ただし安易にお伝えするのではなく、伝えた遺族へ病院での詳しい検査を促したり、その言葉の選び方やタイミング、逆に『言わない方が良いケース』というのも自分の中でしっかりと判断し、責任を持って行動すべきだと思います。

また、ご遺体が赤ちゃんだったりした場合は、遺伝性疾患をお伝えすることに関してより慎重になる必要があります。



『医療ミスですか?』


故人が直前に病院を受診していたり、病院に搬送された場合に聞かれることがあります。

私自身は「これは医療事故だ」と思われるケースに遭遇したことがありませんので、何とも言いがたいですが...。

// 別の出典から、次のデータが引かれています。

(* ===== verification/App.v ===== *)
(** * internal/app/app.go: the providers, and the controller's services as the program wires
    them: the PowerDNS and registrar clients over HTTP, the probe over the network, the LMTP
    client and the state file. *)
From S2P Require Import Prelude GoStrings GoTime Model Config Dns Validate Effects Core Reconcile.
From S2P Require Import Json Http Probe StateFile StateJson AutoDns Pdns Lmtp EndToEnd.

(** The order in which a map is visited. *)
Class MapOrder := {
  Order : Type;
  order_workflows : gmap string Workflow.t -> Order -> list (string * Workflow.t) * Order;
  order_notifications :
    gmap string Notification.t -> Order -> list (string * Notification.t) * Order;
}.

(** The mail server: the connection it is reached on, and the end of that connection. *)
Class MailPeer := {
  Post : Type;
  post_open : string -> Post -> Conn * Post;
  post_close : Conn -> Post -> Post;
}.

(** What the providers make. *)
Record Components := mkComponents {
  pdns : Pdns.Client;
  registrar : AutoDns.Client;
  observer : Probe;
  notifier : LMTP.t;
  state_path : string;
}.

(** ** Providers *)
Section Providers.
Context (lstat : string -> result SecretFile) (cfg : Config.t).

Definition newPDNS : result Pdns.Client :=
  let p := cfg.(Config.PowerDNS) in
  let? key := map_err (fun e => Errorf "powerdns credential: %w" [AWrap e])
                (ReadSecret lstat p.(PowerDNS.APIKeyFile)) in
  Ok (Pdns.New p.(PowerDNS.URL) p.(PowerDNS.ServerID) key).

Definition newAutoDNS : result AutoDns.Client :=
  let a := cfg.(Config.AutoDNS) in
  let? password := map_err (fun e => Errorf "autodns credential: %w" [AWrap e])
                     (ReadSecret lstat a.(AutoDNS.PasswordFile)) in
  Ok (AutoDns.New a.(AutoDNS.URL) a.(AutoDNS.Username) password a.(AutoDNS.Context_)
        a.(AutoDNS.MinimumRequestInterval)).

Definition newObserver : Probe :=
  let d := cfg.(Config.DNS) in
  NewWithClient d.(DNSCfg.Resolvers) d.(DNSCfg.AuthoritativeServers) d.(DNSCfg.LocalAuthoritative).

(** [lmtp.New] keeps the configuration. *)
Definition newNotifier : LMTP.t := cfg.(Config.LMTP).

(** The components of the controller, or the first provider's error. *)
Definition components : result Components :=
  let? p := newPDNS in
  let? r := newAutoDNS in
  Ok (mkComponents p r newObserver newNotifier cfg.(Config.Controller).(ControllerCfg.StateFile)).
End Providers.

(** ** The services of the wired controller *)
(** The state file holds the state as encoding/json writes it. *)
#[local] Existing Instance state_codec.

Section Wiring.
Context {HS : HttpStack} {JE : JsonErrors} {PL : ProbeLib} {NW : Network} {DL : DnsLib}.
Context {PA : Parsers} {KN : Kernel} {MO : MapOrder} {MP : MailPeer}.

(** The process's world but for DNS: the clock and the HTTP servers, shared by both clients,
    what each client has sent, newest first, the registrar client's [last], the mail server,
    the disk. *)
Record AppWorld := mkApp {
  os : Web;
  pdns_sent : list (Http.Request.t * result Response.t);
  registrar_last : time;
  registrar_sent : list (time * Http.Request.t * result Response.t);
  mail : Post;
  disk : Disk;
  order : Order;
}.

Definition with_pdns (w : PdnsWorld) (e : AppWorld) : AppWorld :=
  mkApp w.(Pdns.web) w.(Pdns.exchanges) e.(registrar_last) e.(registrar_sent) e.(mail) e.(disk) e.(order).
Definition with_registrar (w : AutoWorld) (e : AppWorld) : AppWorld :=
  mkApp w.(AutoDns.web) e.(pdns_sent) w.(last) w.(AutoDns.exchanges) e.(mail) e.(disk) e.(order).
Definition with_os (os : Web) (e : AppWorld) : AppWorld :=
  mkApp os e.(pdns_sent) e.(registrar_last) e.(registrar_sent) e.(mail) e.(disk) e.(order).
Definition with_mail (mail : Post) (e : AppWorld) : AppWorld :=
  mkApp e.(os) e.(pdns_sent) e.(registrar_last) e.(registrar_sent) mail e.(disk) e.(order).
Definition with_disk (disk : Disk) (e : AppWorld) : AppWorld :=
  mkApp e.(os) e.(pdns_sent) e.(registrar_last) e.(registrar_sent) e.(mail) disk e.(order).
Definition with_order (order : Order) (e : AppWorld) : AppWorld :=
  mkApp e.(os) e.(pdns_sent) e.(registrar_last) e.(registrar_sent) e.(mail) e.(disk) order.

Definition on_pdns {A} (m : D_ A) (e : AppWorld) : result A * AppWorld :=
  let '(o, w) := m (mkPdns e.(os) e.(pdns_sent)) in (returned o, with_pdns w e).
Definition on_registrar {A} (m : A_ A) (e : AppWorld) : result A * AppWorld :=
  let '(o, w) := m (mkAuto e.(os) e.(registrar_last) e.(registrar_sent)) in
  (returned o, with_registrar w e).
Definition on_disk {A} (m : D A) (e : AppWorld) : result A * AppWorld :=
  let '(o, d) := m e.(disk) in (returned o, with_disk d e).
Definition on_mail {A} (address : string) (m : T_ A) (e : AppWorld) : result A * AppWorld :=
  let '(conn, post) := post_open address e.(mail) in
  let '(o, conn') := m conn in (returned o, with_mail (post_close conn' post) e).

Context (k : Components).

Definition clients : Backends := {|
  Back := AppWorld;
  back_ListZones := on_pdns (Pdns.ListZones k.(pdns));
  back_GetZone z := on_pdns (Pdns.GetZone k.(pdns) z);
  back_ListKeys z := on_pdns (Pdns.ListKeys k.(pdns) z);
  back_CreateKey z t a b := on_pdns (Pdns.CreateKey k.(pdns) z t a b);
  back_SetKey z key a b := on_pdns (Pdns.SetKey k.(pdns) z key a b);
  back_DeleteKey z i := on_pdns (Pdns.DeleteKey k.(pdns) z i);
  back_DomainDNSSEC z := on_registrar (AutoDns.DomainDNSSEC k.(registrar) z);
  back_UpdateDNSSEC z d i := on_registrar (AutoDns.UpdateDNSSEC k.(registrar) z d i);
  back_JobStatus i := on_registrar (AutoDns.JobStatus k.(registrar) i);
  back_Send n := on_mail k.(notifier).(LMTP.Address) (Lmtp.Send k.(notifier) n);
  back_Now e := let '(t, os) := web_Now e.(os) in (t, with_os os e);
  back_writeAtomic s := on_disk (writeAtomic k.(state_path) s);
  back_range_workflows m e :=
    let '(l, o) := order_workflows m e.(order) in (l, with_order o e);
  back_range_notifications m e :=
    let '(l, o) := order_notifications m e.(order) in (l, with_order o e);
|}.

(** [newController]: the interface every function of the controller runs on. *)
Definition newController : Services := probed k.(observer) clients.
End Wiring.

少なくとも「分かりません」か「(死因から)医療ミスではないと思います」のどちらかしか答えた経験はないですね。

もっと言うと、医療事故かどうか?というのは死因だけで分かりませんし、その医療が提供された状況等も加味しなければ判断できませんので、よっぽどの状況でない限り、その場ではっきりと「そうだと思います」とは言わないでしょうね...。

また解剖前から医療事故が疑われているケースでは殆どが司法解剖なので、司法解剖では捜査の関係上、ご遺族への説明は基本的に行いません。

「そう思います」と言わざるを得ないケースが今後も出てこないことを祈るばかりです。



以上5つでした。


読んでみて分かったと思いますが、正直な話、死ぬ間際のことは解剖を経ても分からないことが多いです。

特に、故人が「どう思っていたのか?」「どう感じていたのか?」という主観的なところは我々法医学者でも知る術はありません。

真実が分かっていれば別ですが、そこをあえて遺族が悲しむような伝え方や言葉を選択する意味はないと思います。


この遺族説明は、結果の説明であると同時に、法医学者による"遺族へのケア"でもあると私は思っています。

突然の身内の死に直面して遺族は深い悲しみの中にいます。

そして、法医学者は遺族にとって、故人の死後、1番最初に会う医療従事者であることも少なくないです。

そんな法医学者の言葉ひとつで、遺族の悲しみが和らいだり、逆により深い悲しみになってしまったりもします。

言葉の選び方・伝え方は遺族と向き合う法医学者にとってとても大事なことです。


今後も私はこのことを忘れずに解剖に携わっていきたいと思います。